Distinguer le bon mauvais goût du mauvais, n’est-ce pas le comble du snobisme ?
On est toujours le plouc ou le snob de quelqu’un, donc mon livre n’échappe pas à la règle. Ce dictionnaire amoureux est, presque par essence, le plus subjectif, le plus partial de la collection. Ici, le mauvais goût se double d’une mauvaise foi revendiquée, patentée, qui flirte nécessairement avec le snobisme. N’étant plus à un comble près, je vous réponds donc oui !
Le mauvais goût assumé représente, comme vous le dites, la « part d’ombre » de votre sensibilité. Quel est l’objet de mauvais goût qui incarnerait le plus cet aspect de vous-même ?
La question du choix, du palmarès, est très difficile dans un tel fourre-tout. J’aurais tendance à dire que le dictionnaire tout entier – en ce qu’il est la synthèse de près d’un demi-siècle de culte, de culture et d’enrichissement de mon mauvais goût – incarne cette part d’ombre. Ses six-cents pages sont le miroir, certes déformant mais malgré tout fidèle, de toutes les joyeuses horreurs qui se passent dans ma tête.
Lire aussi : Éditorial culture de mars : La théologie des imbéciles
Quel homme vivant de mauvais goût considérez-vous comme le plus attachant ?
Encore une question délicate, car la plupart de mes « maîtres » sont morts, depuis parfois longtemps : Topor, Mocky, Lafesse, le chanteur Grand Jojo, l’admirable Choron… Mon mauvais goût est toujours en deuil de quelqu’un. Mais s’il fallait piocher parmi les vivants, je pense que la palme irait à mon cher Didier Super. Cet humoriste a eu son heure de gloire voici quinze ans mais sévit toujours çà et là, sans jamais abdiquer sa provocation radicale, son humour à la tronçonneuse, et cette laideur proverbiale et revigorante qui caractérise chacune de ses épiphanies. Sa chanson « Y en a des bien » est une antienne que j’ai bien entendu apprise à mes enfants. Loué soit-il.
Votre dernier coup de cœur mauvais goût ?
Sans-doute le film Babylon, qui sous couvert de fresque hollywoodienne se complait, avec une indéniable virtuosité et une véritable démesure, dans le lyrisme fécal, urinaire et vomitif. Depuis le – certes indépassable – Caligula de Tinto Brass, j’avais rarement vu de si belles orgies. Le film possède autant de défauts que de qualités, mais dans la balance mon cœur va au plaisir que procure la liberté presque éjaculatoire de cette comédie musicale parlée.
Votre dernier coup de gueule mauvais goût ?
Il suffit d’habiter Paris pour être écœuré par la laideur compulsive du mobilier urbain, des abominables bancs publics, des jardinets participatifs qui sont autant d’usines à crottes… Les exemples abondent et se multiplient comme des métastases.
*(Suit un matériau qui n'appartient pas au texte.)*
(** ** Sending a buffer in chunks *)
Section sender.
Context {n : Z} {buf : list Z} (Hn : 0 < n ≤ BUF_SIZE) (Hbuf : n = Z.of_nat (length buf)).
Context {R : Type} (host tag : Z) (k : io R).
Local Notation K := (chunks n).

(** The client when [s] chunks have been sent. *)
Definition sender_at (s : nat) : io R :=
  if decide (s < K)%nat then send_chunks (CHUNK_FUEL - s) buf n host tag (bound n s) IBVIO_CHUNK_SIZE k else k.

Lemma sender_end : sender_at K = k.
Proof. unfold sender_at. rewrite decide_False by lia. done. Qed.

Lemma send_chunks_end fuel cs : (0 < fuel)%nat → send_chunks fuel buf n host tag (bound n K) cs k = k.
Proof using Hn.
  intros Hf. destruct fuel as [|fuel]; [lia|]. cbn [send_chunks]. rewrite (bound_last Hn).
  rewrite u64_id by (unfold BUF_SIZE in *; lia). by rewrite Z.ltb_irrefl.
Qed.

Lemma sender_step s : (s < K)%nat → sender_at s = SendWait host tag (PData (chunk n buf s)) (sender_at (S s)).
Proof using Hn Hbuf.
  intros Hs. pose proof (chunks_pos Hn) as Hk. pose proof (bound_lt Hn s Hs) as [Hb Hlt].
  pose proof (bound_range Hn s). pose proof (bound_range Hn (S s)).
  unfold sender_at at 1. rewrite decide_True by done. unfold CHUNK_FUEL.
  replace (34 - s)%nat with (S (34 - S s)) by lia. cbn [send_chunks].
  rewrite u64_id by (unfold BUF_SIZE in *; lia). rewrite (proj2 (Z.ltb_lt _ _)) by lia.
  rewrite (next_chunk_ok Hn) by done. cbn [lift]. rewrite (slice_ok Hn Hbuf) by done. cbn [lift].
  rewrite c_int_bounds by (unfold BUF_SIZE, INT_MAX in *; lia). cbn [lift]. rewrite Zplus_minus.
  f_equal. unfold sender_at. destruct (decide _) as [Hs'|Hs'].
  - by rewrite (bound_step_full Hn) by done.
  - replace (S s) with K by lia. rewrite send_chunks_end; [done|]. lia.
Qed.

Lemma sender_start : send_chunks CHUNK_FUEL buf n host tag 0 IBVIO_CHUNK_SIZE k = sender_at 0.
Proof using Hn.
  unfold sender_at. pose proof (chunks_pos Hn). by rewrite decide_True, (bound_0 Hn), Nat.sub_0_r by lia.
Qed.
(* ===== verification/IbioClients.v ===== *)
(** * src/examples: writes of several clients at once

    Any number of clients write, each to a file of its own, while the server has
    one main loop and a thread for each chunk.  Each client is followed in its
    view of the server: the messages from and to it, the threads and the entry of
    its file, and the bytes of the file; what the server does for another client
    leaves the view as it is. *)
From S2P Require Import Prelude Fairness Mem Queue Datatype ProcMan State Ibio IbioServer IbioSession IbioProgram IbioNet.

(** ** The view of a client *)
Definition thread_fd (t : thread_state) : Z :=
  match t with
  | TChunk fd | TWriting fd _ | TRead fd _ | TReadLocked fd _ | TReading fd _ _ _ _ _ => fd
  end.
Definition from_to (me : Z) (ms : list smsg) : list smsg := filter (λ m, sm_rank m = me) ms.
Definition threads_on (fd : Z) (ts : list thread_state) : list thread_state := filter (λ t, thread_fd t = fd) ts.
#[global] Arguments from_to : simpl never.
#[global] Arguments threads_on : simpl never.

Record same_view `{OS} (me fd : Z) (v v' : server) : Prop := {
  sm_in : from_to me (sv_in v') = from_to me (sv_in v);
  sm_out : from_to me (sv_out v') = from_to me (sv_out v);
  sm_threads : threads_on fd (sv_threads v') = threads_on fd (sv_threads v);
  sm_info : sv_open v' !! fd = sv_open v !! fd;
  sm_bytes : file_bytes fd [] (sv_calls v') = file_bytes fd [] (sv_calls v);
}.
(** Nobody else sees a difference. *)
Definition concerns_only `{OS} (me fd : Z) (v v' : server) : Prop :=
  ∀ me' fd', me' ≠ me → fd' ≠ fd → same_view me' fd' v v'.

Lemma from_to_app me a b : from_to me (a ++ b) = from_to me a ++ from_to me b.
Proof. apply filter_app. Qed.
Lemma from_to_here me tag p : from_to me [SMsg me tag p] = [SMsg me tag p].
Proof. unfold from_to. by rewrite filter_cons_True. Qed.
Lemma from_to_other me m : sm_rank m ≠ me → from_to me [m] = [].
Proof. intros H. unfold from_to. by rewrite filter_cons_False. Qed.
Lemma from_to_cons_other me m ms : sm_rank m ≠ me → from_to me (m :: ms) = from_to me ms.
Proof. intros H. unfold from_to. by rewrite filter_cons_False. Qed.
Lemma from_to_cons_here me m ms : sm_rank m = me → from_to me (m :: ms) = m :: from_to me ms.
Proof. intros H. unfold from_to. by rewrite filter_cons_True. Qed.
Lemma threads_on_app fd a b : threads_on fd (a ++ b) = threads_on fd a ++ threads_on fd b.
Proof. apply filter_app. Qed.
Lemma threads_on_here fd t : thread_fd t = fd → threads_on fd [t] = [t].
Proof. intros H. unfold threads_on. by rewrite filter_cons_True. Qed.
Lemma threads_on_other fd t : thread_fd t ≠ fd → threads_on fd [t] = [].
Proof. intros H. unfold threads_on. by rewrite filter_cons_False. Qed.
Lemma insert_middle {A} (a b : list A) x y : <[length a := y]> (a ++ x :: b) = a ++ y :: b.
Proof. rewrite insert_app_r_alt by lia. by rewrite Nat.sub_diag. Qed.

(** ** One of the writes *)

(** [WServing s r w lk]: [s] chunks have been sent, [r] received and [w]
    written, and a thread is writing when [lk]. *)
Inductive wphase :=
| WStart
| WHeader (s : nat)
| WServing (s r w : nat) (lk : bool)
| WReplied
| WEnded.
#[export] Instance wphase_eq_dec : EqDecision wphase.
Proof. solve_decision. Defined.

Section one.
Context {HOS : OS} (Hos : os_works) (l : locals) (host me fd : Z).
Context (n : Z) (buf : list Z) (Hn : 0 < n ≤ BUF_SIZE) (Hbuf : n = Z.of_nat (length buf)) (Hfd : 0 ≤ fd < 2 ^ 15).
Context (garbage : ibvio_open) (b0 : list Z).
Implicit Types (v : server).
Local Notation K := (chunks n).
Local Notation chunk_tag := (tag_of fd IBVIO_OP_WRITE_CHUNK).
Local Notation size w := (bound n (S w) - bound n w).

Definition client_in (ph : wphase) : io Z :=
  match ph with
  | WStart => SendWait host (tag_of fd IBVIO_OP_WRITE_BEGIN) (POpen (garbage <| io_count := i32 n |>)) (client_at host fd n buf 0)
  | WHeader s | WServing s _ _ _ => client_at host fd n buf s
  | WReplied => finish host
  | WEnded => Ret (io_stat (l_iopen l))
  end.
Definition valid_phase (ph : wphase) : Prop :=
  match ph with
  | WHeader s => (s ≤ K)%nat
  | WServing s r w lk => (w ≤ r ≤ s)%nat ∧ (s ≤ K)%nat ∧ (lk = true → (w < r)%nat)
  | _ => True
  end.
Definition in_of (ph : wphase) : list smsg :=
  match ph with
  | WHeader s => begin_msg me fd n garbage :: chunk_msgs me fd n buf 0 s
  | WServing s r _ _ => chunk_msgs me fd n buf r (s - r)
  | _ => []
  end.
Definition out_of (ph : wphase) : list smsg :=
  match ph with WReplied => [SMsg me chunk_tag (POpen (l_iopen l))] | _ => [] end.
Definition threads_in (ph : wphase) : list thread_state :=
  match ph with
  | WServing _ r w lk =>
      if lk then TWriting fd (size w) :: replicate (r - S w) (TChunk fd) else replicate (r - w) (TChunk fd)
  | _ => []
  end.
Definition written (ph : wphase) : nat :=
  match ph with WStart | WHeader _ => 0 | WServing _ _ w _ => w | WReplied | WEnded => K end.
Definition info_in (ph : wphase) (o : option sopen_info) : Prop :=
  ∃ i c, o = Some i ∧ so_fd i = fd ∧ cache i = Some c ∧
    match ph with
    | WServing _ r w lk => write_count i = n ∧ current_recv_size i = bound n r ∧ current_write_count i = bound n w ∧
        fastmutex i = (if lk then Locked else Unlocked) ∧ cached n buf c r
    | _ => fastmutex i = Unlocked
    end.

Record writing (ph : wphase) (v : server) : Prop := {
  wr_valid : valid_phase ph;
  wr_in : from_to me (sv_in v) = in_of ph;
  wr_out : from_to me (sv_out v) = out_of ph;
  wr_threads : threads_on fd (sv_threads v) ≡ₚ threads_in ph;
  wr_info : info_in ph (sv_open v !! fd);
  wr_bytes : file_bytes fd [] (sv_calls v) = b0 ++ take (Z.to_nat (bound n (written ph))) buf;
}.

(** The server is to answer this client next. *)
Definition answering (ph : wphase) : bool := match ph with WServing _ r _ _ => (r =? K)%nat | _ => false end.
(** The steps made for it. *)
Definition steps_of (ph : wphase) : nat :=
  match ph with
  | WStart => 0
  | WHeader s => 1 + s
  | WServing s r w lk => 2 + s + r + 2 * w + (if lk then 1 else 0)
  | WReplied => 4 * K + 3
  | WEnded => 4 * K + 4
  end.

Lemma writing_same ph v v' : same_view me fd v v' → writing ph v → writing ph v'.
Proof. intros [] []. by split; congruence || rewrite ?sm_threads0, ?sm_info0. Qed.

Lemma steps_of_max ph : valid_phase ph → (steps_of ph ≤ 4 * K + 4)%nat.
Proof using Type. clear. destruct ph as [|s|s r w lk| |]; cbn; try lia. destruct lk; lia. Qed.

(** The client is in a transfer or has returned. *)
Lemma client_in_transfers ph : valid_phase ph →
  match client_in ph with
  | Ret _ => ph = WEnded
  | SendWait dest _ _ _ => dest = host
  | RecvWait source _ _ => source = host
  | _ => False
  end.
Proof.
  destruct ph as [|s|s r w lk| |]; try done; cbn; intros Hv.
  - by destruct (client_at_cases host fd n buf Hn Hbuf s Hv) as [[_ ->]|[_ ->]].
  - by destruct (client_at_cases host fd n buf Hn Hbuf s ltac:(lia)) as [[_ ->]|[_ ->]].
Qed.

(** *** The client moves *)
Lemma writing_send ph v tag p k : writing ph v → client_in ph = SendWait host tag p k →
  ∃ ph', client_in ph' = k ∧ writing ph' (v <| sv_in := sv_in v ++ [SMsg me tag p] |>) ∧
    steps_of ph' = S (steps_of ph) ∧ answering ph' = answering ph.
Proof.
  intros [Hv Hin Ho Ht Hi Hb] Hc. destruct ph as [|s|s r w lk| |]; try done.
  - injection Hc as <- <- <-. exists (WHeader 0). split; [done|]. split; [|done]. split; try done; [cbn; lia|].
    cbn. by rewrite from_to_app, Hin, from_to_here.
  - cbn in Hc, Hv. destruct (client_at_cases host fd n buf Hn Hbuf s Hv) as [[Hlt E]|[-> E]]; rewrite E in Hc; [|done].
    injection Hc as <- <- <-. exists (WHeader (S s)). split; [done|]. split; [|done]. split; try done. cbn [sv_in set_field in_of].
    rewrite from_to_app, Hin, from_to_here, <- (chunk_msgs_snoc me fd n buf 0 s). done.
  - cbn in Hc, Hv. destruct (client_at_cases host fd n buf Hn Hbuf s ltac:(lia)) as [[Hlt E]|[-> E]]; rewrite E in Hc; [|done].
    injection Hc as <- <- <-. exists (WServing (S s) r w lk). split; [done|]. split; [|done].
    split; try done; [cbn; split_and!; [lia..|apply Hv]|]. cbn [sv_in set_field in_of]. rewrite from_to_app, Hin, from_to_here. cbn [in_of].
    replace (S s - r)%nat with (S (s - r)) by lia. rewrite <- chunk_msgs_snoc.
    by replace (r + (s - r))%nat with s by lia.
Qed.

Lemma take_reply_none tag ms : from_to me ms = [] → take_reply me tag ms = None.
Proof.
  induction ms as [|m ms IH]; [done|]. cbn [take_reply]. destruct (Z.eqb_spec (sm_rank m) me) as [E|E].
  - by rewrite from_to_cons_here.
  - rewrite from_to_cons_other by done. intros H. cbn [andb]. by rewrite IH.
Qed.
Lemma take_reply_one tag p ms : from_to me ms = [SMsg me tag p] →
  ∃ rest, take_reply me FMI_ANY_TAG ms = Some (p, rest) ∧ from_to me rest = [] ∧
    ∀ me', me' ≠ me → from_to me' rest = from_to me' ms.
Proof.
  induction ms as [|m ms IH]; [done|]. cbn [take_reply]. destruct (Z.eqb_spec (sm_rank m) me) as [E|E].
  - rewrite from_to_cons_here by done. intros [= -> Hms]. cbn [andb]. rewrite Z.eqb_refl. cbn [orb sm_data].
    exists ms. split_and!; [done|done|]. intros me' Hme. by rewrite from_to_cons_other.
  - rewrite from_to_cons_other by done. intros H. cbn [andb]. destruct (IH H) as (rest & -> & H1 & H2).
    exists (m :: rest). split; [done|]. split; [by rewrite from_to_cons_other|]. intros me' Hme.
    destruct (decide (sm_rank m = me')); [rewrite !from_to_cons_here|rewrite !from_to_cons_other]; try done; [f_equal|]; by apply H2.
Qed.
Anne Hidalgo est le cancer de Paris.
Le mauvais goût des années 2020 réside dans la disparition globale du second degré, un esprit de sérieux assassin doublé d’une inculture galopante, qui formate les gens à l’autocensure
Y a-t-il un genre de mauvais goût typiquement français ?
Je suis français, mon dictionnaire l’est aussi, et nonante pour cent de mes exemples le sont. Je ne connais pas les mauvais goûts de nos voisins immédiats ou lointains, mais je pense que cela transcende malgré tout les différences et les frontières.
Vivons-nous une bonne époque pour le mauvais goût ?
Disons que le mauvais goût de notre époque est de ceux que je caractérise dans mon livre avec un pique, et non un cœur. La folle liberté provocatrice des années soixante-dix n’est plus. Le mauvais goût des années 2020 réside dans la disparition globale du second degré, un esprit de sérieux assassin doublé d’une inculture galopante, qui formate les gens à l’autocensure, à la peur de l’offense, au « bâillonnage » de toute ironie, de tout sarcasme. Le mauvais goût de notre temps est une grisaille morne, rampante, assez prétentieuse, et d’une profonde tristesse. La légèreté, la désinvolture, la farce potache, l’humour assassin, semblent au cachot pour un bon moment. Et ça, c’est d’un goût bien douteux.